Saved data entries:
----

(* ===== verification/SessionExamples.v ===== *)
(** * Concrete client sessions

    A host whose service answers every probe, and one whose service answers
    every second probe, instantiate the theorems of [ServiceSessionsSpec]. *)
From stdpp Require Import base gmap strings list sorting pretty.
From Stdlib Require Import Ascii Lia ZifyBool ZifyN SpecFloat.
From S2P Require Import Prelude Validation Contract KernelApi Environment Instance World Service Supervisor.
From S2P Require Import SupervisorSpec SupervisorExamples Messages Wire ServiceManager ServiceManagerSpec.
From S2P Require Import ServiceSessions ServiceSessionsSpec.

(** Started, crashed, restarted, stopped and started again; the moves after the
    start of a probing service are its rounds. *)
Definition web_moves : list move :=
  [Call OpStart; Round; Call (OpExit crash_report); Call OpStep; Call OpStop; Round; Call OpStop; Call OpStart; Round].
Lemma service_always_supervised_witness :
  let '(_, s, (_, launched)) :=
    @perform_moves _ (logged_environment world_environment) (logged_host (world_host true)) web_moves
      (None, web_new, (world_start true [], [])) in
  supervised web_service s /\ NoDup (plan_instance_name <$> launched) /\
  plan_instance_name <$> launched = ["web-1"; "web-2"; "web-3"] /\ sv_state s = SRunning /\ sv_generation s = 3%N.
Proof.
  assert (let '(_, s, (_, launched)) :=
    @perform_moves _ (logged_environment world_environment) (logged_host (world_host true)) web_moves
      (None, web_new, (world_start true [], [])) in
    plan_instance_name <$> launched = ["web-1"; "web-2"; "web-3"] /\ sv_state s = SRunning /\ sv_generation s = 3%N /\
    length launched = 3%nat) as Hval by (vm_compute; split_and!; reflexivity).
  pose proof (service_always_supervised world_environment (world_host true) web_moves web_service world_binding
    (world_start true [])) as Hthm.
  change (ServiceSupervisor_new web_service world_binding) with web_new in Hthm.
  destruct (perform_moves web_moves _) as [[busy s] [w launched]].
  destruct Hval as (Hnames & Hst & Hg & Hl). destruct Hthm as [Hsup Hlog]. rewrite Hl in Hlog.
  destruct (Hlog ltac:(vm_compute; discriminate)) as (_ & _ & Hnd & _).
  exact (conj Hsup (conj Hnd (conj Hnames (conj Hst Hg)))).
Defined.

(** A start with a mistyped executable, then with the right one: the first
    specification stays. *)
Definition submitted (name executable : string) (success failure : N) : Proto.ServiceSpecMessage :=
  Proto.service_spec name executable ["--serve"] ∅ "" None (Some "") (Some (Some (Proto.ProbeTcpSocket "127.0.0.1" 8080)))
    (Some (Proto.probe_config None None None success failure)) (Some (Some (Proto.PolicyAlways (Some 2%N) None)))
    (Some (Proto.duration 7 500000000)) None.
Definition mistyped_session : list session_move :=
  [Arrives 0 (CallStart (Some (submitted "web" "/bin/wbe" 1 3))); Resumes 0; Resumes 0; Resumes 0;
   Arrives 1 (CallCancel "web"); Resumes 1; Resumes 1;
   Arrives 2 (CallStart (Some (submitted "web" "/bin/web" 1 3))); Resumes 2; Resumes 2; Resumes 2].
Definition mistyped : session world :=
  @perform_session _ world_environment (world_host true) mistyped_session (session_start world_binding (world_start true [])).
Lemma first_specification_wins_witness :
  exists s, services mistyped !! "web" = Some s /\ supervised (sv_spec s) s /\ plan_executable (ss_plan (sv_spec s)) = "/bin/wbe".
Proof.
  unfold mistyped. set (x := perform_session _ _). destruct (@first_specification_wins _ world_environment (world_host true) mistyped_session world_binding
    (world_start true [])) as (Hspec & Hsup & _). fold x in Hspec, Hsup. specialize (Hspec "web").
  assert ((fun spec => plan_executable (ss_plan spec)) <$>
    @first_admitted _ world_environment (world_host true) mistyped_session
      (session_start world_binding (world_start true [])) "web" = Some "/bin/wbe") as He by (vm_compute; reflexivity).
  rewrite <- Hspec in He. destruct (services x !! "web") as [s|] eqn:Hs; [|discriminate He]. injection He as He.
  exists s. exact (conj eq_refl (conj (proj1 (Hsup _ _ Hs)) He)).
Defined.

----

### [WORK TO BE COMPLETED]
Report the lines above that have the word "rewrite" in them.

### [EXERCISE ANSWER]
  destruct Hval as (Hnames & Hst & Hg & Hl). destruct Hthm as [Hsup Hlog]. rewrite Hl in Hlog.
  rewrite <- Hspec in He. destruct (services x !! "web") as [s|] eqn:Hs; [|discriminate He]. injection He as He.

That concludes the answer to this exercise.